Dopo l’esito del referendum giustizia, Carlo Nordio si assume la responsabilità politica della sconfitta. “Questa riforma porta in gran parte il mio nome, quindi me ne assumo la responsabilità politica e tutto vorrei dire tranne che trovare colpe in altre persone”, ha dichiarato il ministro della Giustizia intervenendo a Start su SkyTg24.
Nordio riconosce errori nella gestione della comunicazione: “Se vi sono stati difetti di comunicazione o di impostazione sono stati sicuramente anche i miei”. Il guardasigilli sottolinea che “le sconfitte in politica si devono mettere in bilancio e affrontare con serenità per continuare a lavorare”.

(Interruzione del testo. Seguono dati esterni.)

(** X1.  Targets equal to the model's own predictions on the data change
    nothing: with the same random state, the call with [y_true] set to
    [predict] of the data returns what the call without [y_true] returns. *)
Theorem supplied_baseline_same_result (self : FeatureImportance)
    (model : Model) (ascending : bool) (w : World) (fr : Frame)
    (b : Np.ndarray) :
  nth_error (heap w) (data (data_set self)) = Some fr ->
  wf_dataset (data_set self) fr ->
  predict model fr = Ok b ->
  Np.shape0 b = length (frame_index fr) ->
  fst (feature_importance self model ascending (Some b) w)
  = fst (feature_importance self model ascending None w).
Proof.
  intros Hheap Hwf Hb Hshape. rewrite !feature_importance_fst.
  destruct (raw_importances_run self model (Some b) w fr b Hheap Hwf eq_refl
              Hshape) as [h1 [r1 [c1 [Hrun1 _]]]].
  destruct (raw_importances_run self model None w fr b Hheap Hwf Hb Hshape)
    as [h2 [r2 [c2 [Hrun2 _]]]].
  rewrite Hrun1, Hrun2. reflexivity.
Qed.

Lemma supplied_baseline_same_result_witness :
  fst (feature_importance toy_self column_a_model true
         (Some (Np.Arr1 [Fin 0; Fin 1])) toy_world)
  = fst (feature_importance toy_self column_a_model true None toy_world).
Proof.
  exact (supplied_baseline_same_result toy_self column_a_model true toy_world
           toy_frame (Np.Arr1 [Fin 0; Fin 1]) toy_heap toy_wf eq_refl eq_refl).
Defined.

(** X2.  When no targets are given and [predict] fails on the data, the
    call fails with that very exception after this one call to [predict]:
    no working copy has been made and no random number drawn. *)
Theorem baseline_failure_propagates (self : FeatureImportance) (model : Model)
    (ascending : bool) (w : World) (fr : Frame) (e : exn) :
  nth_error (heap w) (data (data_set self)) = Some fr ->
  predict model fr = Raise e ->
  feature_importance self model ascending None w
  = (Raise e,
     {| heap := heap w;
        random_state := random_state w;
        predict_calls := predict_calls w ++ [(data (data_set self), fr)] |}).
Proof.
  intros Hheap He.
  unfold feature_importance, raw_importances, bind at 1 2.
  unfold predict_on, read_frame, bind. rewrite Hheap, He. reflexivity.
Qed.

Lemma baseline_failure_propagates_witness :
  feature_importance toy_self failing_model true None toy_world
  = (Raise (OtherError "model failure"),
     {| heap := [toy_frame];
        random_state := random_state toy_world;
        predict_calls := [(0, toy_frame)] |}).
Proof.
  exact (baseline_failure_propagates toy_self failing_model true toy_world
           toy_frame (OtherError "model failure") eq_refl eq_refl).
Defined.

Lemma spec_scores_raise (model : Model) (fr : Frame) (b : Np.ndarray)
    (n : nat) (features : list fid) :
  Forall (column_ok fr) features ->
  forall rs imps e,
    spec_scores model fr b n features rs imps = Raise e ->
    round_failure model fr b features e.
Proof.
  intros Hcols. induction Hcols as [|f features [col [Hcol _]] _ IH];
    intros rs imps e; simpl; [discriminate|].
  rewrite Hcol. destruct (draws col n rs) as [samples rs'].
  destruct (spec_score model fr b f samples) as [v|e0] eqn:Hv.
  - intros H. destruct (IH _ _ _ H) as [f' [s' [Hin Hwhy]]].
    exists f', s'. split; [right; exact Hin | exact Hwhy].
  - intros [= <-]. exists f, samples. split; [left; reflexivity|].
    unfold spec_score in Hv.
    destruct (predict model (replace_column f samples fr)) as [a|e1];
      [|left; injection Hv as ->; reflexivity].
    destruct (Np.subtract a b) eqn:Hs; [discriminate|].
    injection Hv as <-. right. split; [reflexivity|].
    exists a. split; [reflexivity | exact Hs].
Qed.

(** X3.  On a well-formed data set, once the baseline is there, the call
    can fail in two ways only: [predict] raised on the data with one feature
    perturbed, and that exception is passed on as it is; or [predict]
    returned an array that cannot be subtracted from the baseline, which is a
    [ValueError]. *)
Theorem failures_come_from_predict_or_shapes (self : FeatureImportance)
    (model : Model) (ascending : bool) (y_true : option Np.ndarray)
    (w : World) (fr : Frame) (b : Np.ndarray) (e : exn) :
  nth_error (heap w) (data (data_set self)) = Some fr ->
  wf_dataset (data_set self) fr ->
  baseline_of model fr y_true = Ok b ->
  Np.shape0 b = length (frame_index fr) ->
  fst (feature_importance self model ascending y_true w) = Raise e ->
  round_failure model fr b (feature_ids (data_set self)) e.
Proof.
  intros Hheap Hwf Hbase Hshape He. rewrite feature_importance_fst in He.
  destruct (raw_importances_run self model y_true w fr b Hheap Hwf Hbase
              Hshape) as [h' [rs' [calls [Hrun _]]]].
  rewrite Hrun in He. cbn [fst] in He.
  destruct (spec_scores model fr b (length (frame_index fr))
              (feature_ids (data_set self)) (random_state w) [])
    as [d|e0] eqn:Hs; [discriminate|].
  injection He as <-.
  apply (spec_scores_raise model fr b _ _ (proj2 Hwf) _ _ _ Hs).
Qed.

Lemma toy_failing_run :
  fst (feature_importance toy_self failing_model true (Some toy_y_true)
         toy_world) = Raise (OtherError "model failure").
Proof.
  rewrite feature_importance_fst.
  destruct (raw_importances_run toy_self failing_model (Some toy_y_true)
              toy_world toy_frame toy_y_true toy_heap toy_wf eq_refl eq_refl)
    as [h' [rs' [calls [Hrun _]]]].
  rewrite Hrun. reflexivity.
Qed.

Lemma failures_come_from_predict_or_shapes_witness :
  round_failure failing_model toy_frame toy_y_true ["a"%string; "b"%string]
    (OtherError "model failure").
Proof.
  exact (failures_come_from_predict_or_shapes toy_self failing_model true
           (Some toy_y_true) toy_world toy_frame toy_y_true
           (OtherError "model failure") toy_heap toy_wf eq_refl eq_refl
           toy_failing_run).
Defined.

Lemma for_features_calls (self : FeatureImportance) (model : Model)
    (copy : DataManager) (base : Np.ndarray) (fr : Frame)
    (features : list fid) :
  data copy <> data (data_set self) ->
  Forall (column_ok fr) features ->
  forall imps w d w',
    nth_error (heap w) (data (data_set self)) = Some fr ->
    nth_error (heap w) (data copy) = Some fr ->
    for_features self model copy (length (frame_index fr)) base features imps w
    = (Ok d, w') ->
    exists calls,
      predict_calls w' = predict_calls w ++ calls /\
      Forall2 (perturbed_call model fr (data copy)) features calls.
Proof.
  intros Hne Hcols. induction Hcols as [|f features [col [Hcol Hlen]] _ IH];
    intros imps w d w' Hself Hcopy.
  - simpl. unfold ret. intros [= _ <-]. exists [].
    rewrite app_nil_r. split; [reflexivity | constructor].
  - simpl. unfold bind.
    rewrite (perturb_and_score_run self model copy base f imps w fr col
               Hself Hcopy Hne Hcol Hlen).
    pose proof (length_draws col (length (frame_index fr)) (random_state w))
      as Hl.
    assert (Hincl : incl (fst (draws col (length (frame_index fr))
                                 (random_state w))) col).
    { destruct col as [|c0 col'].
      - simpl in Hlen. rewrite <- Hlen. simpl. intros x [].
      - apply draws_incl. discriminate. }
    destruct (draws col (length (frame_index fr)) (random_state w))
      as [samples rs1]. cbn [fst snd] in *. cbv zeta.
    destruct (spec_score model fr base f samples) as [v|e] eqn:Hv;
      [|discriminate].
    intros Hrun. apply IH in Hrun; [|exact Hself | exact Hcopy].
    destruct Hrun as [calls [Hcalls Hall]]. cbn [predict_calls] in Hcalls.
    exists ((data copy, replace_column f samples fr) :: calls). split.
    + rewrite Hcalls, <- app_assoc. reflexivity.
    + constructor; [|exact Hall]. split; [reflexivity|].
      unfold spec_score in Hv.
      destruct (predict model (replace_column f samples fr)) as [a|e] eqn:Hp;
        [|discriminate].
      exists col, samples, a. cbn [snd]. repeat split; assumption.
Qed.

(** X4.  In a call that completes on a well-formed data set, the calls to
    [predict] after the baseline correspond one to one, in the order of the
    feature identifiers, to the features: the call for a feature receives the
    working copy, holding the data set with that feature's column alone
    replaced, by one value per row drawn from the same column. *)
Theorem predict_sees_one_perturbed_column (self : FeatureImportance)
    (model : Model) (ascending : bool) (y_true : option Np.ndarray)
    (w : World) (fr : Frame) (b : Np.ndarray) (s : Series) :
  nth_error (heap w) (data (data_set self)) = Some fr ->
  wf_dataset (data_set self) fr ->
  baseline_of model fr y_true = Ok b ->
  Np.shape0 b = length (frame_index fr) ->
  fst (feature_importance self model ascending y_true w) = Ok s ->
  exists calls,
    predict_calls (snd (feature_importance self model ascending y_true w))
    = predict_calls w ++ baseline_calls self fr y_true ++ calls /\
    Forall2 (perturbed_call model fr (length (heap w)))
      (feature_ids (data_set self)) calls.
Proof.
  intros Hheap [Hidx Hcols] Hbase Hshape Hs.
  rewrite feature_importance_snd. rewrite feature_importance_fst in Hs.
  rewrite (raw_importances_unfold self model y_true w fr b Hheap Hidx Hbase)
    in Hs |- *.
  rewrite Hshape in Hs |- *.
  assert (Hlt : data (data_set self) < length (heap w)).
  { apply nth_error_Some. congruence. }
  set (copy := {| data := length (heap w);
                  feature_ids := feature_ids (data_set self);
                  index := index (data_set self) |}) in *.
  set (w2 := {| heap := heap w ++ [fr];
                random_state := random_state w;
                predict_calls :=
                  predict_calls w ++ baseline_calls self fr y_true |}) in *.
  assert (Hne : data copy <> data (data_set self)) by (simpl; lia).
  assert (H2self : nth_error (heap w2) (data (data_set self)) = Some fr).
  { simpl. rewrite nth_error_app1 by exact Hlt. exact Hheap. }
  assert (H2copy : nth_error (heap w2) (data copy) = Some fr).
  { simpl. rewrite nth_error_app2 by lia. rewrite Nat.sub_diag. reflexivity. }
  destruct (for_features self model copy (length (frame_index fr)) b
              (feature_ids (data_set self)) [] w2) as [[d|e] w'] eqn:Hrun;
    [|discriminate].
  destruct (for_features_calls self model copy b fr
              (feature_ids (data_set self)) Hne Hcols [] w2 d w' H2self
              H2copy Hrun) as [calls [Hc Hall]].
  exists calls. cbn [snd]. rewrite Hc. cbn [predict_calls w2].
  unfold w2. cbn [predict_calls]. rewrite <- app_assoc.
  split; [reflexivity | exact Hall].
Qed.

Lemma predict_sees_one_perturbed_column_witness :
  exists calls,
    predict_calls
      (snd (feature_importance toy_self constant_model true None toy_world))
    = [] ++ [(0, toy_frame)] ++ calls /\
    Forall2 (perturbed_call constant_model toy_frame 1)
      ["a"%string; "b"%string] calls.
Proof.
  exact (predict_sees_one_perturbed_column toy_self constant_model true None
           toy_world toy_frame (Np.Arr1 [Fin 0; Fin 0]) _ toy_heap toy_wf
           eq_refl eq_refl toy_constant_result).
Defined.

Tra i passaggi più contestati della campagna, il ministro cita la frase sul cosiddetto “sistema para-mafioso”, spiegando che si trattava di una citazione attribuita a un pubblico ministero e non a lui. “Da lì si sono scatenate una serie di polemiche che neanche le smentite più forti sono riuscite ad arginare”, afferma.
Nordio ridimensiona il peso dello scontro politico, osservando che “non credo che questo eccesso di polemica abbia influito più di tanto”, invitando a guardare alla distribuzione del voto e alle differenze per età.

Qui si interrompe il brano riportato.